Description of the task: Return every line from the one with "set_updatedAt : option Z" through the one with "End Wallet.", inclusive, exactly as it appears below.

=-=-=-=-=

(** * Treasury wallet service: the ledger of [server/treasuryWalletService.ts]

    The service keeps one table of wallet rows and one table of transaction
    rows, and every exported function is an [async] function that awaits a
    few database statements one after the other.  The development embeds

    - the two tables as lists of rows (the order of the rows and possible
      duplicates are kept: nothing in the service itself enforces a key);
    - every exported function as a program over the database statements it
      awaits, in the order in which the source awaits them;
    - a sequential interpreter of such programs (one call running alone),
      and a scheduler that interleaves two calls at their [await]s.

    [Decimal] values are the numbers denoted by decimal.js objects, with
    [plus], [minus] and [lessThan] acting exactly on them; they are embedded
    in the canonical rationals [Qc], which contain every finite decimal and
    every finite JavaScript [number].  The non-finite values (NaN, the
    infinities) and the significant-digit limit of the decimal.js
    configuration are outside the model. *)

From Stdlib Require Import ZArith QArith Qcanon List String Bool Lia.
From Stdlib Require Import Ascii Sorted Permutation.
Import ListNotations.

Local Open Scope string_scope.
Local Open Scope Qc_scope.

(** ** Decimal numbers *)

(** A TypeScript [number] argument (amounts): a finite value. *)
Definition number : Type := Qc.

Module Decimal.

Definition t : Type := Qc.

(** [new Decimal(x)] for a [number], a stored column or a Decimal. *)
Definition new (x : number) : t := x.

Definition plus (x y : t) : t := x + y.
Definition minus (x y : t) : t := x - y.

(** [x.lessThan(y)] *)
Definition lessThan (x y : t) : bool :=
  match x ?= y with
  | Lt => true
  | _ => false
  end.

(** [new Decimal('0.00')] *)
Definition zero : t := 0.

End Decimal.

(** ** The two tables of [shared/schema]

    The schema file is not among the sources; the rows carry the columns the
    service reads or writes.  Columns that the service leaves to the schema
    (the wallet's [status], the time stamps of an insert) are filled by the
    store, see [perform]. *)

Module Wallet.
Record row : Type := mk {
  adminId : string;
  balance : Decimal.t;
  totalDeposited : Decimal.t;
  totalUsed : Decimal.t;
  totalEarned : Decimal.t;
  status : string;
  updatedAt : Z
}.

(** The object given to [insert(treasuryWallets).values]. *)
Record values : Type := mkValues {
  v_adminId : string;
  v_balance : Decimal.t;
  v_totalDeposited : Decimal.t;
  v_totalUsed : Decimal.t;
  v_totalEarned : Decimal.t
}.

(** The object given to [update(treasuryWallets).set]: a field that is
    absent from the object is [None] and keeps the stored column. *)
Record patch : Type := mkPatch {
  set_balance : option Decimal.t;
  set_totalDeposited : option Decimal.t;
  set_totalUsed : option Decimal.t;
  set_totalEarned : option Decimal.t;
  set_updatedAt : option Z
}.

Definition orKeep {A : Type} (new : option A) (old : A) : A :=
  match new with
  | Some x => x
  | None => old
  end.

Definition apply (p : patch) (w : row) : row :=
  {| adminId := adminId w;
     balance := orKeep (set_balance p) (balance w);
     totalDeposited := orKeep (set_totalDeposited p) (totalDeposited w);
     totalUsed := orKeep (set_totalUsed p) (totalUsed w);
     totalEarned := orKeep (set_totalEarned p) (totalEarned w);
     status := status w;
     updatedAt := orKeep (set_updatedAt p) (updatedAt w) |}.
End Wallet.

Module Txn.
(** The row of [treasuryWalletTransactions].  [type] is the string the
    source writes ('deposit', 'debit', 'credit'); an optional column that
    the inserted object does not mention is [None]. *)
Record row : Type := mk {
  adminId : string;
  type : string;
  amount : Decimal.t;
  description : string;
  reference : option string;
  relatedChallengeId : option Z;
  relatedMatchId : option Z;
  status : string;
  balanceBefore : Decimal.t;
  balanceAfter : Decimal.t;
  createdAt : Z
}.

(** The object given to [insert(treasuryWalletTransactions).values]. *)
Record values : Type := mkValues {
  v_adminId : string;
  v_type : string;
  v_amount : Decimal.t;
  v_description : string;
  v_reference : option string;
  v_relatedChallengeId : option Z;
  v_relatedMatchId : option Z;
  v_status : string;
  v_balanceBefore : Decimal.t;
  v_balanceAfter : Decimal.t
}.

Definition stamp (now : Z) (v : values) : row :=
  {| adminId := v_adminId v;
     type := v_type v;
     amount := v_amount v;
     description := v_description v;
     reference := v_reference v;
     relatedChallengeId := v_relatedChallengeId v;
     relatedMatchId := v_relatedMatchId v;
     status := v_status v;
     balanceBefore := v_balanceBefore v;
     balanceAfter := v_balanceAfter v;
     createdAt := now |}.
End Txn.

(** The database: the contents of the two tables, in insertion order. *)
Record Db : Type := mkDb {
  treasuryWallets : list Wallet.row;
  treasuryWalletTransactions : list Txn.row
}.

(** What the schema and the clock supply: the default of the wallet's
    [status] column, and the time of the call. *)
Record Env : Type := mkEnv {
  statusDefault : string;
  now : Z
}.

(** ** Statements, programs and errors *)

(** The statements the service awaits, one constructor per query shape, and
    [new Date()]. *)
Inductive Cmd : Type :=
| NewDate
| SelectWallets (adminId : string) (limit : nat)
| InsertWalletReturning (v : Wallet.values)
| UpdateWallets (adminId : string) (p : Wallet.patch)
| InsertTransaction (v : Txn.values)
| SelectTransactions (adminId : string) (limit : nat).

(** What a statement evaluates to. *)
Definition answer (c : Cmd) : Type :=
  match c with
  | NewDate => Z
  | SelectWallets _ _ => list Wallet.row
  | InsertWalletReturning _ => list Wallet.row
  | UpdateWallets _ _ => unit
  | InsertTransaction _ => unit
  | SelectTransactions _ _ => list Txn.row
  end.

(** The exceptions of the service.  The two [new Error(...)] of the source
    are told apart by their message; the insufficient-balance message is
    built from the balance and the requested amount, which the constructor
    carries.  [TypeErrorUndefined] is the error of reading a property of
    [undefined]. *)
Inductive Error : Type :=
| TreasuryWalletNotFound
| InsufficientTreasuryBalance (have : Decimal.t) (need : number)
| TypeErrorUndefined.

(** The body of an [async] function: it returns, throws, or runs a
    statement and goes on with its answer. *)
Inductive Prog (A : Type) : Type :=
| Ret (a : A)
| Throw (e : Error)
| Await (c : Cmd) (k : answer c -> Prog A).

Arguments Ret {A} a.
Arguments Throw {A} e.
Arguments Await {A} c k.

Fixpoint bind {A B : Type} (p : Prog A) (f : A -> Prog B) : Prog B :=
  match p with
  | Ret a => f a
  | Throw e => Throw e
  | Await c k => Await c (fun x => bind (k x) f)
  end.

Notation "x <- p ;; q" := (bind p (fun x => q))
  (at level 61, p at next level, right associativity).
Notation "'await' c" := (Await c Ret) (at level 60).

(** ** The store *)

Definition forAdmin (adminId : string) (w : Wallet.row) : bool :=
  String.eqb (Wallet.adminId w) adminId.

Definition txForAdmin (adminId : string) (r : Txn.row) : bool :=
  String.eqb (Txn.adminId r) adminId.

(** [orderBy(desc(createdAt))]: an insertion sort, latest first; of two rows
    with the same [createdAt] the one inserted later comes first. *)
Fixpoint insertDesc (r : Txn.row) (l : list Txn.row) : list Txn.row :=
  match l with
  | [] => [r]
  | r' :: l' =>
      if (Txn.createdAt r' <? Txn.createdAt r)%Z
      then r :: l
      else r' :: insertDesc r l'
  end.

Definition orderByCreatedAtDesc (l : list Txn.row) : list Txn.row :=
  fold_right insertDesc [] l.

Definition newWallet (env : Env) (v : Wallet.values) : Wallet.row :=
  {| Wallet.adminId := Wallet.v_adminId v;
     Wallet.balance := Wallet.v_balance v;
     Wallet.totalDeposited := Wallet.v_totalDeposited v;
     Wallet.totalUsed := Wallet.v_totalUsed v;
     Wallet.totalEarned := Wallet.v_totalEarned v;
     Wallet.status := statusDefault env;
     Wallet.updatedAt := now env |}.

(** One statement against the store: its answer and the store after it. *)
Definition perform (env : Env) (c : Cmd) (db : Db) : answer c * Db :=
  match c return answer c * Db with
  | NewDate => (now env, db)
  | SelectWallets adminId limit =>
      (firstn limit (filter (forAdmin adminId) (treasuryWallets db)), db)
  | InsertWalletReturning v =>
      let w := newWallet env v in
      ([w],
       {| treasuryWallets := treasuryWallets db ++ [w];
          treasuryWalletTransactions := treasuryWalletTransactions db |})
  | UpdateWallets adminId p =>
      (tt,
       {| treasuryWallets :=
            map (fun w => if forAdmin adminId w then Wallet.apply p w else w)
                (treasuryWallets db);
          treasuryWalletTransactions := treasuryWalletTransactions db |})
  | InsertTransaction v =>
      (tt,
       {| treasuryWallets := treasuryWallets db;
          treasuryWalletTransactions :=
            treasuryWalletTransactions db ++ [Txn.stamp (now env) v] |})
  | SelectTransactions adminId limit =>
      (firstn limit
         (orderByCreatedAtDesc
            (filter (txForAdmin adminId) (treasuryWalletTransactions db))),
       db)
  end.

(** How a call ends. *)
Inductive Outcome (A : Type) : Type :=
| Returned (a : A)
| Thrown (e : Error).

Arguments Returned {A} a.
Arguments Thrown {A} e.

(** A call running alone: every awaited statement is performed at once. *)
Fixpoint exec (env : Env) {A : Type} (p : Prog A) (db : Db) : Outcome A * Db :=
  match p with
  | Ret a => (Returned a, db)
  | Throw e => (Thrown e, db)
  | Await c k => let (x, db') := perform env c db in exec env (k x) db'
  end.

=-=-=-=-=

Solution to this task:
  set_updatedAt : option Z
}.

Definition orKeep {A : Type} (new : option A) (old : A) : A :=
  match new with
  | Some x => x
  | None => old
  end.

Definition apply (p : patch) (w : row) : row :=
  {| adminId := adminId w;
     balance := orKeep (set_balance p) (balance w);
     totalDeposited := orKeep (set_totalDeposited p) (totalDeposited w);
     totalUsed := orKeep (set_totalUsed p) (totalUsed w);
     totalEarned := orKeep (set_totalEarned p) (totalEarned w);
     status := status w;
     updatedAt := orKeep (set_updatedAt p) (updatedAt w) |}.
End Wallet.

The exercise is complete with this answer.